Show every line from the data below that includes "polars".

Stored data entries

● ● ● ● ● ● ●

(** * NFL analytics data pipeline: extraction, validation, planning,
      aggregation, scoring and consensus merge

    A shallow embedding of the medallion ETL pipeline under
    [data-pipeline/], then its properties.

    The embedding:
    - [Frame]: the tabular batches (pandas / polars data frames) the
      pipeline passes around, with the column reducers it uses;
    - [BaseExtractor]: [extractors/base_extractor.py], the retry loop and
      the structured outcome of one extraction run;
    - [NFLverseExtractor]: [extractors/nflverse_extractor.py], the
      validator and the incremental planner;
    - [StatsAggregator]: [transformers/aggregator.py], the week and
      season roll-ups and the derived efficiency ratios;
    - [ConsensusAggregator]: [transformers/consensus_aggregator.py], the
      fantasy-point formulas and the consensus merge with its confidence
      rating;
    - [Scenarios]: the batches and providers the examples run on;
    - [Cells]: relations between cells and between batches that the
      statements use;
    - [Config]: [extractors/config.py], the configured seasons;
    - [ExtractionReport]: the report of a run and the extractor's
      metadata, with the two clock readings of a run;
    - [GameLevel]: the roll-up of plays to games;
    - [FantasyCalculator]: [transformers/fantasy_calculator.py], the
      three scoring systems and the check of stored points;
    - [Examples]: more batches the examples run on;
    - [PlayByPlay]: the play-by-play download of
      [extractors/nflverse_extractor.py] and its cache;
    - [BoomBust]: [analytics/boom_bust.py], the boom and bust rates and
      the labels drawn from them;
    - [TargetShare]: [analytics/target_share.py], the shares of the
      team totals and the opportunity score;
    - [Downloads], [Receivers], [Profiles]: what their examples run on.

    The properties: [FrameFacts], [BaseExtractorFacts], [ValidatorFacts],
    [PlannerFacts], [AggregatorFacts], [ConsensusFacts], [ScopeFacts],
    [ReportFacts], [RevalidationFacts], [GameLevelFacts],
    [RoundingFacts], [GoldFacts], [FantasyCalculatorFacts],
    [PlayByPlayFacts], [BoomBustFacts], [TargetShareFacts].

    Numbers.  The source computes on IEEE doubles; the embedding computes
    on exact rationals ([Q]).  A missing value (pandas [NaN] / [None],
    polars [null]) is [VNull]; the non-finite result of a float division
    by zero is also read as [VNull].  Log lines are left out; the clock
    is read by the caller and passed in. *)

From Stdlib Require Import List String ZArith QArith Qround Bool Lia Lqa.
From Stdlib Require Import Setoid Morphisms Sorted DecimalString.
Import ListNotations.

● ● ● ● ● ● ●

Solution for this exercise:
    - [Frame]: the tabular batches (pandas / polars data frames) the
    polars [null]) is [VNull]; the non-finite result of a float division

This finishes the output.